During a hearing in front of the UK’s DCMS committee yesterday, the UK’s information commissioner, Elizabeth Denham, raised additional concerns about the use of so-called ‘lookalike audiences’ for targeting voters on Facebook — saying a system that makes inferences in order to target people with political ads needs to be looked at closely in light of Europe’s new GDPR privacy framework.
She also told policymakers that Facebook needs to change its business model. And said all platforms “need to take much greater responsibility”.
“I don’t think that we want to use the same model that sells us holidays and shoes and cars to engage with people and voters. I think that people expect more than that. This is a time for a pause, to look at codes, to look at the practices of social media companies, to take action where they’ve broken the law,” she said.
Committee members raised some of their own political ad concerns with Denham, querying the lawfulness of a crop of ads recently circulating on Facebook, targeting MPs and their constituents urging policymakers to ‘chuck chequers’ — a reference to the UK prime minister’s current Brexit proposal to the EU — which are badged as being paid for by an organization called ‘Mainstream Network’, without it being clear who is behind that…
“We are investigating those matters and will be looking at whether or not there was a contravention of the GDPR by that organization in sending out those communications,” Denham told the committee.
But wider concerns about how Facebook’s ad platform operates have now been handed over to the Irish DPC to investigate — a far smaller, less well resourced watchdog than the ICO; the largest such agency in Europe.
Any future audit of Facebook’s platform — as has been recently called for by the EU parliament — would also be led by Ireland, Denham confirmed to the committee.

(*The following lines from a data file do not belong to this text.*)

(** One run of one benchmark; [false] when the fuel was not enough. *)
Definition run_once (fuel : nat) (output untyped untyped_bits : Z) (old : benchmark_args_t)
    (b : benchmark_t) (run : Z) : prog c_call bool :=
  result ← launch_benchmark fuel b untyped untyped_bits run old;
  match result with
  | None => mret false
  | Some result =>
      fatal_if (result =? 0);;
      add_iteration_tag result run;;
      checked "json_array_extend" [output; result];;
      mret true
  end.

(** The inner loop, over the numbers of the runs that are left. *)
Fixpoint run_iterations (fuel : nat) (output untyped untyped_bits : Z) (old : benchmark_args_t)
    (b : benchmark_t) (runs : list Z) : prog c_call bool :=
  match runs with
  | [] => mret true
  | run :: runs =>
      finished ← run_once fuel output untyped untyped_bits old b run;
      if finished : bool then run_iterations fuel output untyped untyped_bits old b runs
      else mret false
  end.

(** The outer loop, over the benchmarks that are left. *)
Fixpoint run_benchmarks (fuel : nat) (output untyped untyped_bits : Z) (old : benchmark_args_t)
    (benchmarks : list benchmark_t) : prog c_call bool :=
  match benchmarks with
  | [] => mret true
  | b :: benchmarks =>
      finished ←
        (if enabled b then
           run_iterations fuel output untyped untyped_bits old b (seqZ 0 CONFIG_ITERATIONS)
         else mret true);
      if finished : bool then run_benchmarks fuel output untyped untyped_bits old benchmarks
      else mret false
  end.

Definition main_continued (fuel : nat) (benchmarks : list benchmark_t) (old : benchmark_args_t)
  : prog c_call bool :=
  setup_fault_handler;;
  untyped_bits ← find_untyped;
  untyped ← cc "untyped.cptr" [];
  output ← checked_ptr "json_array" [];
  finished ← run_benchmarks fuel output untyped untyped_bits old benchmarks;
  if finished : bool then
    do_call "printf: JSON OUTPUT" [];;
    checked "json_dumpf" [output];;
    do_call "printf: END JSON OUTPUT" [];;
    do_call "printf: All is well in the universe." [];;
    do_call "printf: Fin" [];;
    mret true
  else mret false.

(** The runs that the two loops start, in order: used to say which runs there
    are, and never to run them. *)
Definition schedule (benchmarks : list benchmark_t) : list (benchmark_t * Z) :=
  b ← filter (λ b, enabled b = true) benchmarks;
  pair b <$> seqZ 0 CONFIG_ITERATIONS.

(** ** Bootstrap *)

(** [main]; the error of the first virtual-memory call is overwritten before it
    is looked at.  [plat_setup] is a weak symbol.  The library that switches
    the stack runs [main_continued] when it could allocate one. *)
Definition main (plat_setup : option (prog c_call unit)) (seL4_LargePageBits fuel : Z)
    (benchmarks : list benchmark_t) (old : benchmark_args_t) : prog c_call bool :=
  do_call "sel4runtime_set_exit" [];;
  info ← cc "platsupport_get_bootinfo" [];
  do_call "simple_default_init_bootinfo" [info];;
  allocman ← checked_ptr "bootstrap_use_current_simple" [];
  do_call "allocman_make_vka" [allocman];;
  _ ← cc "sel4utils_bootstrap_vspace_with_bootinfo_leaky" [info];
  checked "sel4utils_reserve_range_no_alloc" [seL4_LargePageBits];;
  res ← checked_ptr "vspace_reserve_range" [page_bytes * 200];
  do_call "bootstrap_configure_virtual_pool" [allocman; page_bytes * 200];;
  do_call "platsupport_serial_setup_simple" [];;
  checked "serial_server_parent_spawn_thread" [seL4_MaxPrio];;
  (if CONFIG_ARCH_ARM then
     checked "sel4platsupport_new_malloc_ops" [];; checked "sel4platsupport_new_fdt_ops" []
   else mret tt);;
  default (mret tt) plat_setup;;
  checked "sel4utils_run_on_stack" [];;
  main_continued (Z.to_nat fuel) benchmarks old.

(** [sel4bench_exit] *)
Definition sel4bench_exit (seL4_CapInitThreadTCB : Z) : prog c_call unit :=
  do_call "seL4_TCB_Suspend" [seL4_CapInitThreadTCB].

End driver.

(** ** plat *)
Definition MHZ : Z := 1000000.
Definition IMX6_MAX_FREQ : Z := 996 * MHZ.

(** The third check is of the error of the second call again: a clock that
    could not be found is not noticed. *)
Definition imx6_plat_setup : prog c_call unit :=
  error ← cc "sel4platsupport_new_io_mapper" [];
  fatal_if (negb (error =? 0));;
  error ← cc "clock_sys_init" [];
  fatal_if (negb (error =? 0));;
  clk ← cc "clk_get_clock" [];
  fatal_if (negb (error =? 0));;
  freq ← cc "clk_set_freq" [clk; IMX6_MAX_FREQ];
  fatal_if (negb (freq =? IMX6_MAX_FREQ)).

(** [cpuid] leaf [0x80000001], register [edx]; [CONFIG_ARCH_X86_64]. *)
Definition pc99_plat_setup (arch_x86_64 : bool) : prog c_call unit :=
  if arch_x86_64 then
    edx ← cc "cpuid" [0x80000001];
    fatal_if (Z.land edx (Z.shiftl 1 27) =? 0)
  else mret tt.

Definition tx2_plat_setup : prog c_call unit := mret tt.

(** ** The untyped *)
Section find_untyped.
Context `{Platform} (env : environment c_call).

(** The sizes [n] down from [size_bits], refused with the errors [errs]. *)
Definition refused (size_bits : Z) (errs : list Z) : list (event c_call) :=
  imap (λ i e, c_event "vka_alloc_untyped" [size_bits - Z.of_nat i] e) errs.

Lemma refused_cons s e errs :
  refused s (e :: errs) = c_event "vka_alloc_untyped" [s] e :: refused (s - 1) errs.
Proof.
  unfold refused. rewrite imap_cons. f_equal; [by rewrite Z.sub_0_r|].
  apply imap_ext. intros i x _. simpl. do 2 f_equal. lia.
Qed.

Lemma last_default {A} (l : list A) x d d' : List.last (x :: l) d = List.last (x :: l) d'.
Proof. revert x. induction l as [|y l IH]; intros x; [done|]. apply (IH y). Qed.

She was asked whether she had any concerns about the smaller regulator being able to handle its burgeoning caseload. “We can work with,” she replied, noting the ICO likely has greater capacity to conduct technical audits. “We certainly can support them and work with them.”
She noted too that the newly established European Data Protection Board — which is responsible for ensuring consistency in the application of the GDPR — is working on “a more holistic way” to co-ordinate regulating social media platforms across Europe.
“[It] is looking at… what we need to do as a community with Facebook and other social media platforms,” she told the committee, adding that under the GDPR the Irish DPC is the “lead authority on Facebook because that’s where Facebook is based in Europe so they would the lead on an audit that’s going forward in the future”.
“Regulators need to look at the effectiveness of their processes,” she added. “That’s really at the heart of this — and there’s a fundamental tension between the advertising business model of Facebook and fundamental rights like protection of privacy. And that’s where we’re at right now.
“It’s a very big job both for the regulators but for the policymakers to ensure that the right requirements and oversight and sanctions are in place.”